Compare a brad nailer to a finish nailer; you might need help telling them apart. On the outside, brad nailers and finish nailers, which are also sometimes called finishing nailers, look very similar. These tools are precise electric nailers for detailed work rather than heavy-duty production.
We’ve compiled this handy guide to help you decide the Difference between a brad nailer and a straight finish nailer. It tells you everything you need to know about each one. But it also talks about situations where one nailer may become better. This article is for you if you’re ever at a loss as to whether you need a brad nailer or finish nailer when picking up your nailer. Now is the time to ask for our assistance with one of the possibilities that have recently shown itself.
Compared: Brad Nailer vs. Finish Nailer
Generally, a finish nailer uses 16- or 15-gauge nails, while a brad nail gun fires 18-gauge nails. You can use the small 18-gauge brad nail to attach thin trims without breaking them.
Finish nail guns, on the other hand, may drive thicker nails and so provide greater holding strength. In contrast, a finishing nailer is what you’ll use for the vast majority of carpentry and woodworking projects, even if you end up having to fill the hole with putty. Here, we’ll discuss what makes an adjustable metal brad nailer different from a 16-measure finish nail gun.
To keep things simple, a brad nailer is just a nail gun that uses smaller nails. A “nailer” for brads shoots brads. For those who don’t know what a brad nailer is, it’s basically a thin nail. Most of the time, 18 gauge nails are used with brad nailers. The size is shown as a fraction by the number.
A brad nailer is similar in appearance and operation to standard nail guns, however, it does not actually fire nails. It could cause the trim to crack or even break. Just because of that, you should secure the frame using a brad to prevent it from coming loose.
For the most part, brad nailers are a great addition to any tool chest. They are beneficial when you need to trim or mold something carefully. Or if you’re working on a wood or carpentry project and need to put the finishing touches on it.

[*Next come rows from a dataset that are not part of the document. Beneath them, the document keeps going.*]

Lemma ListDestinationAccess_releases_witness :
  let sched := destinations.withRelease
                 (example.schedule (Some Canceled)) (Some (foreignError 1)) None in
  destinations.ListDestinationAccess (H := example.externals example.noEnv)
    sched example.requestCtx (example.request 7) example.fresh
  = ((Some {| destinations.Items :=
                [{| destinations.UserID := 8;
                    destinations.UserSSHLoginName := "alice";
                    destinations.Privilege := "view";
                    destinations.Resource := "cluster" |}];
              destinations.Index := 7 |},
      Some (wrapError "waiting for notify" Canceled)),
     {| destinations.events :=
          [destinations.LogField "lastUpdateIndex" 7;
           destinations.TxnRollback;
           destinations.AcquireConn;
           destinations.Exec destinations.RequestContext
             "SELECT listen_on_chan($1)" ["grantsByDest.i.iii"];
           destinations.Exec destinations.RequestContext
             "SELECT listen_on_chan($1)" ["group_membership.i.iiiii"];
           destinations.Begin destinations.RequestContext true true;
           destinations.Rollback;
           destinations.WaitForNotification destinations.RequestContext;
           destinations.Exec
             (destinations.WithTimeout destinations.Background 60000000000)
             "UNLISTEN *" [];
           destinations.ReleaseConn;
           destinations.LogError "failed to release listener conn"
             (errorf "failed to unlisten to postgres channels: %v" ["error"]);
           destinations.Cancel];
        destinations.begun := 1 |}).
Proof.
  intros sched.
  pose proof (@ListDestinationAccess_releases
                (example.externals example.noEnv) example.dataLayer
                sched example.requestCtx (example.request 7) example.fresh
                example.cluster [example.aliceGrant; example.opsGrant]
                destinations.mkListener _
                ltac:(discriminate) eq_refl eq_refl eq_refl eq_refl
                ltac:(vm_compute; reflexivity)) as [Hrun _].
  rewrite Hrun. vm_compute. reflexivity.
Defined.

(** ** Providers from the configuration *)




Lemma cleanupDomain_Kind c :
  registry.cfg_Kind (registry.cleanupDomain c) = registry.cfg_Kind c.
Proof. reflexivity. Qed.
(** A fulfilled transaction went through every step. *)
Lemma create_order_transaction_Fulfilled env req db effs res st :
  create_order_transaction env req db = Fulfilled (effs, res, st) ->
  (forall c, rejects env c = None) /\
  validate_Order (fields (written_order env req)) = true /\
  forallb validate_OrderItem (map fields (written_items env req)) = true /\
  orders db !! _id (written_order env req) = None /\
  outbox db !! _id (written_event env req) = None /\
  (exists c, insert_docs (written_items env req) (orderItems db) = Fulfilled c /\
     st = mkStore (<[_id (written_order env req) := snd (written_order env req)]> (orders db))
                  c
                  (<[_id (written_event env req) := snd (written_event env req)]> (outbox db))) /\
  effs = [Log INFO (CtxOrderId (_id (written_order env req))) "order created"] /\
  res = mkResponse 201
          (created_body (_id (written_order env req))
                        (grandTotal (fields (written_order env req)))
                        (co_currency req)).
Proof.
  rewrite written_items_itemsDocs.
  unfold create_order_transaction, mbind, Txn_bind, mret, Txn_ret, store_call,
    commitTransaction, Order_create, OrderItem_insertMany, OutboxEvent_create,
    written_order, written_items, written_event.
  txn_step.
  destruct (rejects env OrderCreate) eqn:F1; [discriminate|].
  destruct (validate_Order _) eqn:V1; [|discriminate].
  destruct (orders db !! _) eqn:L1; [discriminate|].
  txn_step.
  destruct (rejects env OrderItemInsertMany) eqn:F2; [discriminate|].
  destruct (forallb _ _) eqn:V2; [|discriminate].
  txn_step.
  destruct (insert_docs _ _) as [c|] eqn:I; [|discriminate].
  txn_step.
  destruct (rejects env OutboxEventCreate) eqn:F3; [discriminate|].
  destruct (outbox db !! _) eqn:L3; [discriminate|].
  txn_step.
  destruct (rejects env CommitTransaction) eqn:F4; [discriminate|].
  intros [= <- <- <-].
  split; [intros []; done|].
  repeat split; try done.
  by eexists.
Qed.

Finish nailers are like brad nailers in that you won’t use them for most of a job or project. Instead, you only use it in certain situations. In contrast to a brad nailer, which operates 14-gauge nails, a finish nailer uses 15 or 16-gauge nails, so the hole it creates is larger.
The finish nailer is more of a “workhorse” because it can be used for a wide range of projects and gives woodworking projects that need more strength the hold they need to last. Because of the larger gauge, the fastening is even more secure than with a brad nailer.
Instead of a regular nail gun, you can use a finish nailer to keep putting up trim or molding. When it comes to power, a finish nailer is somewhere in the middle of a brad nailer and a full-on nail gun.
What Sets These Two Nailers Apart
It’s possible that you’ve already recognized some parallels between the two nail guns. Both are designed for highly specific tasks and not for general application.
Both are inferior to conventional nail guns in terms of output and nail size. I’ll compare and contrast the two nailers and highlight some of their most salient distinctions.
Different from the finish nail guns, which fire either 16- or 15-gauge nails, the brad nailer is made to fire 18-gauge nails. Compare the dimensions of 16 gauge and 18 gauge nails in the list below.
First, nail gun gauge 18 (Brad Nailer): 0.0475″
Second, nail gun gauge 16 (Finish): 0.0625″
Third, nail gun gauge 15 (Finish): 0.0720″
Power to Perform
To compare the two types of nailers, finishing nailers are the more potent option. You could use a brad nailer, but there might not be enough to hold the trim in place. Using a brad nailer incorrectly will cause the molding or trim to separate from the wall.
If you need a lot of power, the finish nailer is the clear winner. But if you’re trying to hammer nails into more delicate trim, the finish nailer’s force will just get in the way.
When used on wood, they make holes of different sizes. When working with wood, any carpenter or woodworker will tell you that you’ll frequently require putty to fill up the holes manufactured both by nail gun. Well, this is true if you have a finished nailer. Most of the time, finish nailers leave holes that need to be filled with putty, but not as frequently as with other nail guns.
How long should the brad nails be?
Most Brad nailers can hold nails of many different lengths. If you want to know how long your nails should be for your project. It’s three times as long as what it’s going through.
In what ways are the two different? Brad or finishing nailer?
A finish nailer can be used for more things than a brad nailer can. Finish nails are strong enough to hold in place large moldings or boards.
When using a brad nailer, you’ll be filling a smaller hole with a smaller, less powerful nail. The finish nailer uses a bigger nail with a head. This makes the nail hole bigger, but the connection is stronger. As a matter of personal choice, we prefer to use a brad nailer instead of a finish nailer because the latter produces a cleaner finish and leaves smaller nail holes.
When comparing tools made by the same company, however, brad nailers are often between 10 and 20% cheaper. It’s no surprise that the prices of cheap tools and those from high-end brands are very different. It’s important to compare features carefully to make sure you’re getting the most for your money.